L'errore da non fare
L'errore più comune è aggiungere il formaggio quando l'impasto è ancora caldo o insufficientemente steso: il formaggio non si distribuisce uniformemente e tende ad accumularsi in alcuni punti, mentre altri rimangono scoperti. Se poi il formaggio non è ben sigillato dentro l'impasto durante l'arrotolamento, fuoriesce durante la cottura e brucia sulla teglia. L'impasto deve essere ben degassato e allargato fino a uno spessore regolare, e il formaggio deve essere distribuito a mano con pazienza.
I nostri consigli
- La pitta di formaggio si conserva in frigorifero per 3 giorni in un contenitore ermetico o avvolta in carta stagnola. Si riscalda facilmente in forno a 150 gradi per 10 minuti senza seccarsi.
- Se desideri una variante più ricca, puoi aggiungere 50 grammi di prosciutto cotto tagliato sottile insieme al formaggio nel ripieno.
- Scegli un formaggio che fila bene: mozzarella fresca, scamorza o un formaggio filante locale sono le scelte migliori. Evita formaggi troppo stagionati che non si sciolgono.

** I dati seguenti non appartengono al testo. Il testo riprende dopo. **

(** Whatever the value, its rendering holds only printable ASCII and line
    feeds. *)
Lemma plain_render (indent : nat) (v : json) :
  forall lvl, plain (render indent lvl v).
Proof.
  induction v as [b|n|s|items IH|fields IH] using json_nested_ind;
    intros lvl.
  - destruct b; reflexivity.
  - apply plain_str_of_int.
  - apply plain_quote.
  - destruct items as [|x items]; [reflexivity|].
    change (plain ("[" ++ break indent (S lvl)
                   ++ join ("," ++ break indent (S lvl))
                        (List.map (render indent (S lvl)) (x :: items))
                   ++ break indent lvl ++ "]")).
    apply plain_app; [reflexivity|]. apply plain_app; [apply plain_break|].
    apply plain_app; [|apply plain_app; [apply plain_break | reflexivity]].
    apply plain_join; [apply plain_app; [reflexivity | apply plain_break]|].
    induction IH as [|y l Hy Hl IHl]; simpl; constructor; auto.
  - destruct fields as [|kv fields]; [reflexivity|].
    change (plain ("{" ++ break indent (S lvl)
                   ++ join ("," ++ break indent (S lvl))
                        (List.map (fun kv => quote (fst kv) ++ ": "
                                     ++ render indent (S lvl) (snd kv))
                                  (kv :: fields))
                   ++ break indent lvl ++ "}")).
    apply plain_app; [reflexivity|]. apply plain_app; [apply plain_break|].
    apply plain_app; [|apply plain_app; [apply plain_break | reflexivity]].
    apply plain_join; [apply plain_app; [reflexivity | apply plain_break]|].
    induction IH as [|y l Hy Hl IHl]; simpl; constructor; auto.
    apply plain_app; [apply plain_quote|].
    apply plain_app; [reflexivity | apply Hy].
Qed.

(** X14: The text the validator returns holds only printable ASCII characters
    and line feeds, whatever characters the title and the description
    hold. *)
Theorem output_is_plain_ascii (title description store : string) :
  all_chars plain_char (validate_app_store_content title description store)
  = true.
Proof. apply plain_render. Qed.

End JsonFacts.

(** ** Further properties of the pipeline *)
Module PipelineMore.
Import Py Pipeline Checks.

(** X15: Every output key is read: each key a stage writes is referred to by
    the instruction of some later stage, and the last stage, the
    aggregator, refers to exactly the keys written, in the order they are
    written. *)
Theorem every_output_is_read :
  let stages := sub_agents root_agent in
  (forall i a k,
      stages !! i = Some a -> output_key a = Some k ->
      In k (keys_read_after stages i)) /\
  last stages = Some aggregator_agent /\
  placeholders (instruction aggregator_agent) = omap output_key stages.
Proof.
  cbn zeta. split; [|split; [reflexivity | vm_compute; reflexivity]].
  intros i a k Hi Hk.
  destruct i as [|[|[|[|i]]]]; simpl in Hi; try discriminate;
    injection Hi as <-; simpl in Hk; try discriminate;
    injection Hk as <-; vm_compute; tauto.
Qed.

Lemma every_output_is_read_witness :
  In "content_variants" (keys_read_after (sub_agents root_agent) 2).
Proof.
  pose proof every_output_is_read as H. cbn zeta in H.
  destruct H as (H & _).
  apply (H 2%nat content_writer_agent "content_variants"); reflexivity.
Defined.

(** X16: An instruction names a tool exactly when the stage has it: the two
    research stages have the search tool only, the content writer has the
    validator only, and the aggregator has no tool. *)
Theorem instructions_name_the_tools_given :
  let stages := sub_agents root_agent in
  (forall a t, In a stages ->
      (In t (tools a) <-> contains (tool_name t) (instruction a) = true)) /\
  List.map tools stages
  = [[google_search]; [google_search]; [validate_app_store_content]; []].
Proof.
  cbn zeta. split; [|reflexivity].
  intros a t Ha. simpl in Ha.
  destruct Ha as [<-|[<-|[<-|[<-|[]]]]]; destruct t;
    (split; [intros Hin; vm_compute; vm_compute in Hin
            | intros Hc; vm_compute in Hc; vm_compute]);
    try reflexivity; try discriminate; try tauto;
    try (destruct Hin as [E|Hin]; [discriminate E | destruct Hin]);
    try destruct Hin.
Qed.

Lemma instructions_name_the_tools_given_witness :
  contains "validate_app_store_content" (instruction content_writer_agent)
  = true.
Proof.
  pose proof instructions_name_the_tools_given as H. cbn zeta in H.
  destruct H as (H & _).
  apply (H content_writer_agent validate_app_store_content).
  - simpl. tauto.
  - simpl. tauto.
Defined.

End PipelineMore.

- Se non hai il lievito di birra secco, puoi usare mezzo cubetto di lievito di birra fresco, sciolto nello stesso modo, oppure aggiungere 100 ml di latte tiepido al posto di altrettanta acqua per dare più morbidezza all'impasto.
Quando prepararla
La pitta di formaggio è ideale durante l'inverno e l'autunno, quando il bisogno di piatti sostanziosi e confortanti è maggiore. Si prepara bene anche in primavera per una colazione corposa prima di giornate faticose. In estate, quando fa molto caldo, l'impasto lievita più rapidamente, quindi controlla i tempi di lievitazione e riduci le temperature se noti che cresce troppo velocemente.
Domande frequenti
- Posso preparare la pitta il giorno prima? Sì, prepara l'impasto fino alla fine della prima lievitazione, poi mettilo in frigorifero coperto per tutta la notte. Il giorno dopo, aggiungi il ripieno, arrotola e lascia lievitare a temperatura ambiente per 45 minuti prima di cuocere.
- Come faccio se l'impasto è appiccaticcio? Aggiungi farina poco alla volta durante l'impastamento, non tutta insieme. Se diventa troppo secco, bagna leggermente le mani con acqua. L'impasto giusto è morbido ma non colloso.
- Posso usare il lievito di birra fresco? Sì, usa mezzo cubetto fresco al posto dei 7 grammi di secco, sciolto nell'acqua tiepida nello stesso modo.
- Perché la pitta non è lievitata bene? Controlla che l'acqua non sia troppo calda, altrimenti ammazza il lievito. La temperatura ideale è tra 35 e 40 gradi. Se l'ambiente è freddo, metti la ciotola in un luogo più tiepido o prova a lievitare con il forno leggermente riscaldato.